Department of Oncology, Shanghai Tenth People's Hospital, Tongji University, School of Medicine, No. 301 Middle Yanchang Road, Zhabei District, Shanghai, 200072, China.
Int J Cancer. 2015 Feb 15;136(4):936-44. doi: 10.1002/ijc.29045. Epub 2014 Jul 8.
The role of cetuximab in treatment-related hematologic toxicity is not clear. We performed a meta-analysis of published randomized controlled trials (RCTs) to determine the overall risk of ≥grade 3 hematologic toxicity events (HTEs) associated with cetuximab. PubMed, EMBASE, and Web of Knowledge databases as well as abstracts presented at American Society of Clinical Oncology conferences and ClinicalTrials.gov were searched to identify relevant studies. Eligible studies included RCTs in which cetuximab in combination with chemotherapy or chemoradiotherapy was compared with chemotherapy or chemoradiotherapy alone. Relative risks (RRs) and 95% confidence intervals (CIs) were calculated using fixed- or random-effects models. A total of 11,234 patients with a variety of advanced solid tumors from 18 RCTs were included in the meta-analysis. Compared with chemotherapy alone, the addition of cetuximab was associated with increased risks of ≥grade 3 leucopenia/neutropenia and anemia events in colorectal cancer, with RRs of 1.16 (95% CI 1.05-1.27, p=0.002; incidence, 21.0 vs. 18.0%) and 2.67 (95% CI 1.53-4.65, p=0.01; incidence, 4.0 vs. 2.0%), respectively. Cetuximab was also associated with an increased risk of leucopenia/neutropenia in nonsmall cell lung cancer (NSCLC) (RR: 1.15; 95% CI 1.08-1.22, p<0.01). Additionally, K-ras wild type in the case of colorectal cancer patients was more vulnerable to ≥grade 3 leucopenia or neutropenia events in cetuximab group (RR: 1.31; 95% CI 1.11-1.54, p=0.001). With present evidence, cetuximab in conjunction with chemotherapy or chemoradiotherapy, compared with chemotherapy or chemoradiotherapy alone, was associated with increased slight risk of ≥grade 3 HTEs, especially in colorectal cancer and NSCLC.

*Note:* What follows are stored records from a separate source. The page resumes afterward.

(** * mghash: content-hash based build skipping

    A shallow embedding of the Go packages [mghash] (the [Fn] skip engine,
    the [Rule] and [DB] interfaces, the file-set rule [JRule]) and
    [mghash/sqlite] (the persistent hash store), followed by the properties
    proved about them.

    Calls are functions from the state of the world to a result and a new
    state.  The [context.Context] arguments are left out: cancellation is
    not part of the model.  [Fn.Name] and [Fn.ID], which go through
    [reflect] and [runtime], are not embedded. *)

From Stdlib Require Import ZArith Lia.
From Stdlib.Strings Require Byte.
From stdpp Require Import base decidable option countable gmap strings list sorting.

Open Scope Z_scope.

(** ** Go values *)

(** A Go [[]byte].  Digests are never nil, so nil and empty are not told
    apart here; where the code stores a nil [[]byte] on purpose (the null
    marker of a missing file) the model uses [option bytes]. *)
Abbreviation bytes := (list Byte.byte).

#[global] Instance byte_eq_dec : EqDecision Byte.byte := Byte.byte_eq_dec.

#[global] Program Instance byte_countable : Countable Byte.byte :=
  inj_countable Byte.to_N Byte.of_N _.
Next Obligation. intros x. apply Byte.of_to_N. Qed.

(** ** Errors

    Go [error] values as far as the code inspects them: the sentinel
    [fs.ErrNotExist], system call numbers, [*fs.PathError] as returned by
    [os.Open], the wrappers of [github.com/pkg/errors], and opaque errors of
    other libraries.  A Go [error] that may be nil is an [option error]. *)
Inductive error : Type :=
| ErrNotExist
| Errno (n : Z)
| PathError (op path : string) (err : error)
| withMessage (cause : error) (msg : string)
| errorString (msg : string).

#[global] Instance error_eq_dec : EqDecision error.
Proof. solve_decision. Defined.

Definition ENOENT : Z := 2.

Module errors.

(** [errors.Wrap(err, msg)]: nil stays nil. *)
Definition Wrap (err : option error) (msg : string) : option error :=
  match err with
  | None => None
  | Some e => Some (withMessage e msg)
  end.
Lemma returns_media_info_v1 id : returns (media_info_v1 E id) readable.
Proof. unfold media_info_v1. repeat first [apply returns_new_media | returns_step]. Qed.

Lemma returns_fallback_policy pk : returns (fallback_policy E pk) readable.
Proof.
  unfold fallback_policy.
  repeat first [apply returns_media_info_gql | apply returns_media_info_v1 | returns_step].
Qed.

End Store.

(** ** [media_info]: the shape of a run *)
Section MediaInfo.

Context (E : Env).

Lemma media_info_unfold id uc st :
  media_info E id uc st =
    match media_pk id with
    | Raise e => (Raise e, st)
    | Ok pk =>
        match (if uc then _medias_cache st !! pk else None) with
        | Some c => deepcopy c st
        | None => (fallback_policy E pk ≫= store_and_copy pk) st
        end
    end.
Proof.
  unfold media_info. rewrite run_bind. unfold lift at 1.
  destruct (media_pk id) as [pk|e]; [|done].
  rewrite run_bind. unfold gets at 1.
  fold (fallback_policy E pk).
  assert (Hfetch :
    ((media ← fallback_policy E pk; modify (set_cache <[pk:=media]>));;
     entry ← gets (λ st0, _medias_cache st0 !! pk);
     match entry with
     | Some media => deepcopy media
     | None => raise (KeyError_int pk)
     end) st = (fallback_policy E pk ≫= store_and_copy pk) st).
  { rewrite !run_bind. destruct (fallback_policy E pk st) as [[media|e] st1]; [|done].
    unfold store_and_copy. rewrite !run_bind. simpl.
    rewrite run_bind. unfold gets at 1. cbn [_medias_cache set_cache].
    by rewrite lookup_insert_eq. }
  destruct uc; simpl.
  - destruct (_medias_cache st !! pk) as [c|] eqn:Hc; simpl.
    + rewrite run_bind. simpl. rewrite run_bind. unfold gets at 1. by rewrite Hc.
    + exact Hfetch.
  - exact Hfetch.
Qed.

(** On a miss the fetch and the store are all there is. *)
Lemma media_info_miss id uc pk st :
  media_pk id = Ok pk →
  uc = false ∨ _medias_cache st !! pk = None →
  media_info E id uc st = (fallback_policy E pk ≫= store_and_copy pk) st.
Proof.
  intros Hpk Hmiss. rewrite media_info_unfold, Hpk.
  destruct Hmiss as [->| ->]; [done | by destruct uc].
Qed.

(** The graph strategy fails, not for want of a login. *)
Lemma fallback_policy_other pk st e st1 :
  media_info_gql E (IdInt pk) st = (Raise e, st1) →
  isinstance e "ClientLoginRequired" = false →
  fallback_policy E pk st = fall_back E pk e st1.
Proof.
  intros Hg He. unfold fallback_policy, try_except. rewrite Hg.
  unfold except. rewrite He. done.
Qed.

(** The graph strategy wants a login and there is no session to inject. *)
Lemma fallback_policy_no_session pk st e st1 :
  media_info_gql E (IdInt pk) st = (Raise e, st1) →
  isinstance e "ClientLoginRequired" = true →
  inject_reply E (calls st1) = false →
  fallback_policy E pk st = fall_back E pk e (add_call InjectSessionidToPublic st1).
Proof.
  intros Hg He Hinj. unfold fallback_policy, try_except. rewrite Hg.
  unfold except. rewrite He. rewrite run_bind.
  unfold inject_sessionid_to_public. rewrite Hinj. done.
Qed.

(** The retry after a successful injection fails. *)
Lemma fallback_policy_retry_fails pk st e0 st0 e st1 :
  media_info_gql E (IdInt pk) st = (Raise e0, st0) →
  isinstance e0 "ClientLoginRequired" = true →
  inject_reply E (calls st0) = true →
  media_info_gql E (IdInt pk) (add_call InjectSessionidToPublic st0) = (Raise e, st1) →
  fallback_policy E pk st = fall_back E pk e st1.
Proof.
  intros Hg He Hinj Hretry. unfold fallback_policy, try_except. rewrite Hg.
  unfold except. rewrite He. rewrite run_bind.
  unfold inject_sessionid_to_public. rewrite Hinj. simpl. rewrite Hretry. done.
Qed.

(** [fall_back] logs exactly the errors that are not a [ClientError]. *)
Lemma fall_back_run pk e st :
  fall_back E pk e st =
    media_info_v1 E (IdInt pk)
      (if isinstance e "ClientError" then st else add_log e st).
Proof. unfold fall_back. rewrite run_bind. by destruct (isinstance e "ClientError"). Qed.
Lemma word_bits w x : 0 <= w -> word w x <-> 0 <= x /\ forall i, w <= i -> Z.testbit x i = false.
Proof.
  intros Hw. unfold word. split.
  - intros [H0 H1]. split; [lia|]. intros i Hi.
    destruct (decide (x = 0)) as [->|]; [apply Z.bits_0|].
    apply Z.bits_above_log2; [lia|].
    enough (Z.log2 x < w) by lia. apply Z.log2_lt_pow2; lia.
  - intros [H0 Hb]. split; [lia|].
    destruct (decide (x = 0)) as [->|]; [lia|].
    apply Z.log2_lt_pow2; [lia|].
    destruct (Z.lt_ge_cases (Z.log2 x) w); [done|].
    specialize (Hb (Z.log2 x) ltac:(lia)). rewrite Z.bit_log2 in Hb by lia. done.
Qed.

Lemma word_lor w x y : 0 <= w -> word w x -> word w y -> word w (Z.lor x y).
Proof.
  intros Hw Hx Hy. rewrite word_bits in * by done. destruct Hx as [Hx0 Hx], Hy as [Hy0 Hy].
  split; [by apply Z.lor_nonneg|]. intros i Hi. by rewrite Z.lor_spec, Hx, Hy.
Qed.

Lemma word_land_l w x y : 0 <= w -> word w x -> word w (Z.land x y).
Proof.
  intros Hw Hx. rewrite word_bits in * by done. destruct Hx as [Hx0 Hx].
  split; [apply Z.land_nonneg; by left|]. intros i Hi. by rewrite Z.land_spec, Hx.
Qed.

Lemma word_bitmask w i : 0 <= i < w -> word w (bitmask i).
Proof.
  intros Hi. unfold word, bitmask. rewrite Z.shiftl_1_l.
  split; [apply Z.pow_nonneg; lia|]. apply Z.pow_lt_mono_r; lia.
Qed.

Lemma word_0 w : 0 <= w -> word w 0.
Proof. intros. unfold word. split; [lia|]. apply Z.pow_pos_nonneg; lia. Qed.

Lemma pow2_pos k : 0 <= k -> 0 < 2 ^ k.
Proof. intros. apply Z.pow_pos_nonneg; lia. Qed.

Lemma word_zero_bits w x : 0 <= w -> word w x -> (forall i, 0 <= i < w -> Z.testbit x i = false) -> x = 0.
Proof.
  intros Hw Hx H. apply word_bits in Hx as [H0 Hb]; [|done].
  apply Z.bits_inj'. intros i Hi. rewrite Z.bits_0.
  destruct (Z.lt_ge_cases i w); [by apply H; lia | by apply Hb].
Qed.

(** [x & !(2^k - 1)]: rounding down to a multiple of [2^k]. *)
Lemma align_down w k x :
  0 <= k <= w -> word w x -> Z.land x (not_w w (Z.ones k)) = x / 2 ^ k * 2 ^ k.
Proof.
  intros Hk Hx. apply Z.bits_inj'. intros j Hj.
  rewrite Z.land_spec, testbit_not_w, Z.mul_pow2_bits by lia.
  destruct (Z.lt_ge_cases j k) as [L|L].
  - rewrite Z.ones_spec_low, (Z.testbit_neg_r _ (j - k)), (proj2 (Z.ltb_lt j w)) by lia.
    apply andb_false_r.
  - rewrite Z.ones_spec_high, Z.div_pow2_bits by lia. replace (j - k + k) with j by lia.
    rewrite xorb_false_l. destruct (Z.ltb_spec j w); [apply andb_true_r|].
    rewrite andb_false_r. apply word_bits in Hx as [_ Hx]; [|lia]. by rewrite Hx.
Qed.

(** [x.trailing_zeros()] at width [w]: the position of the lowest set bit,
    [w] when there is none; [x.trailing_ones()] the lowest clear bit. *)
Fixpoint first_bit (n : nat) (i : Z) (x : Z) : Z :=
  match n with
  | O => i
  | S n' => if Z.testbit x i then i else first_bit n' (i + 1) x
  end.

Definition trailing_zeros (w : nat) (x : Z) : Z := first_bit w 0 x.

Fixpoint first_clear (n : nat) (i : Z) (x : Z) : Z :=
  match n with
  | O => i
  | S n' => if Z.testbit x i then first_clear n' (i + 1) x else i
  end.

Definition trailing_ones (w : nat) (x : Z) : Z := first_clear w 0 x.

Lemma first_bit_spec n i x :
  let r := first_bit n i x in
  i <= r <= i + Z.of_nat n /\
  (forall j, i <= j < r -> Z.testbit x j = false) /\
  (r < i + Z.of_nat n -> Z.testbit x r = true).
Proof.
  revert i. induction n as [|n IH]; intros i; cbn -[Z.of_nat Z.add].
  - split_and!; try lia.
  - destruct (Z.testbit x i) eqn:E.
    + split_and!; try lia. done.
    + destruct (IH (i + 1)) as (H1 & H2 & H3). split_and!; try lia.
      * intros j Hj. destruct (decide (j = i)) as [->|]; [done|]. apply H2. lia.
      * intros. apply H3. lia.
Qed.

Lemma trailing_zeros_set (w : nat) n x :
  n <= Z.of_nat w -> (forall j, n <= j -> Z.testbit x j = false) -> x <> 0 ->
  0 <= trailing_zeros w x < n /\ Z.testbit x (trailing_zeros w x) = true.
Proof.
  intros Hn Hhigh Hx. unfold trailing_zeros.
  destruct (first_bit_spec w 0 x) as (H1 & H2 & H3).
  assert (first_bit w 0 x < n) as Ht.
  { destruct (Z.lt_ge_cases (first_bit w 0 x) n) as [|Hge]; [done|].
    exfalso. apply Hx, Z.bits_inj'. intros j Hj. rewrite Z.bits_0.
    destruct (decide (j < n)); [apply H2; lia|apply Hhigh; lia]. }
  split; [lia|]. apply H3. lia.
Qed.

Lemma first_clear_spec n i x :
  let r := first_clear n i x in
  i <= r <= i + Z.of_nat n /\
  (forall j, i <= j < r -> Z.testbit x j = true) /\
  (r < i + Z.of_nat n -> Z.testbit x r = false).
Proof.
  revert i. induction n as [|n IH]; intros i; cbn -[Z.of_nat Z.add].
  - split_and!; try lia.
  - destruct (Z.testbit x i) eqn:E.
    + destruct (IH (i + 1)) as (H1 & H2 & H3). split_and!; try lia.
      * intros j Hj. destruct (decide (j = i)) as [->|]; [done|]. apply H2. lia.
      * intros. apply H3. lia.
    + split_and!; try lia. done.
Qed.

(** * Counting

    [count f n]: how many of [0 .. n-1] satisfy [f]. *)
Fixpoint count (f : Z -> bool) (n : nat) : Z :=
  match n with
  | O => 0
  | S n' => count f n' + Z.b2z (f (Z.of_nat n'))
  end.

Lemma count_bounds f n : 0 <= count f n <= Z.of_nat n.
Proof. induction n as [|n IH]; simpl; [lia|]. destruct (f (Z.of_nat n)); simpl; lia. Qed.

Lemma count_ext f g n : (forall i, 0 <= i < Z.of_nat n -> f i = g i) -> count f n = count g n.
Proof.
  induction n as [|n IH]; intros H; simpl; [done|].
  rewrite IH by (intros; apply H; lia). by rewrite H by lia.
Qed.

Definition in_range (lo len : Z) (i : Z) : bool := (lo <=? i) && (i <? lo + len).

Lemma in_range_spec lo len i : in_range lo len i = true <-> lo <= i < lo + len.
Proof. unfold in_range. rewrite andb_true_iff, Z.leb_le, Z.ltb_lt. done. Qed.

Lemma in_range_false lo len i : in_range lo len i = false <-> ~ (lo <= i < lo + len).
Proof. rewrite <- not_true_iff_false, in_range_spec. done. Qed.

西妥昔单抗在治疗相关血液学毒性中的作用尚不清楚。我们进行了一项荟萃分析,以确定与西妥昔单抗相关的≥3 级血液学毒性事件(HTE)的总体风险。检索了 PubMed、EMBASE 和 Web of Knowledge 数据库以及美国临床肿瘤学会会议的摘要和 ClinicalTrials.gov,以确定相关研究。纳入的研究包括西妥昔单抗联合化疗或放化疗与单纯化疗或放化疗比较的随机对照试验(RCT)。使用固定或随机效应模型计算相对风险(RR)和 95%置信区间(CI)。共纳入 18 项 RCT 中的 11234 例各种晚期实体瘤患者进行荟萃分析。与单纯化疗相比,西妥昔单抗联合化疗与增加结直肠癌≥3 级白细胞减少/中性粒细胞减少和贫血事件的风险相关,RR 分别为 1.16(95%CI 1.05-1.27,p=0.002;发生率,21.0%比 18.0%)和 2.67(95%CI 1.53-4.65,p=0.01;发生率,4.0%比 2.0%)。西妥昔单抗还与非小细胞肺癌(NSCLC)的白细胞减少/中性粒细胞减少风险增加相关(RR:1.15;95%CI 1.08-1.22,p<0.01)。此外,结直肠癌患者的 K-ras 野生型在西妥昔单抗组中更容易发生≥3 级白细胞减少或中性粒细胞减少事件(RR:1.31;95%CI 1.11-1.54,p=0.001)。目前的证据表明,与单独化疗或放化疗相比,西妥昔单抗联合化疗或放化疗与增加的轻微的≥3 级 HTE 风险相关,特别是在结直肠癌和 NSCLC 中。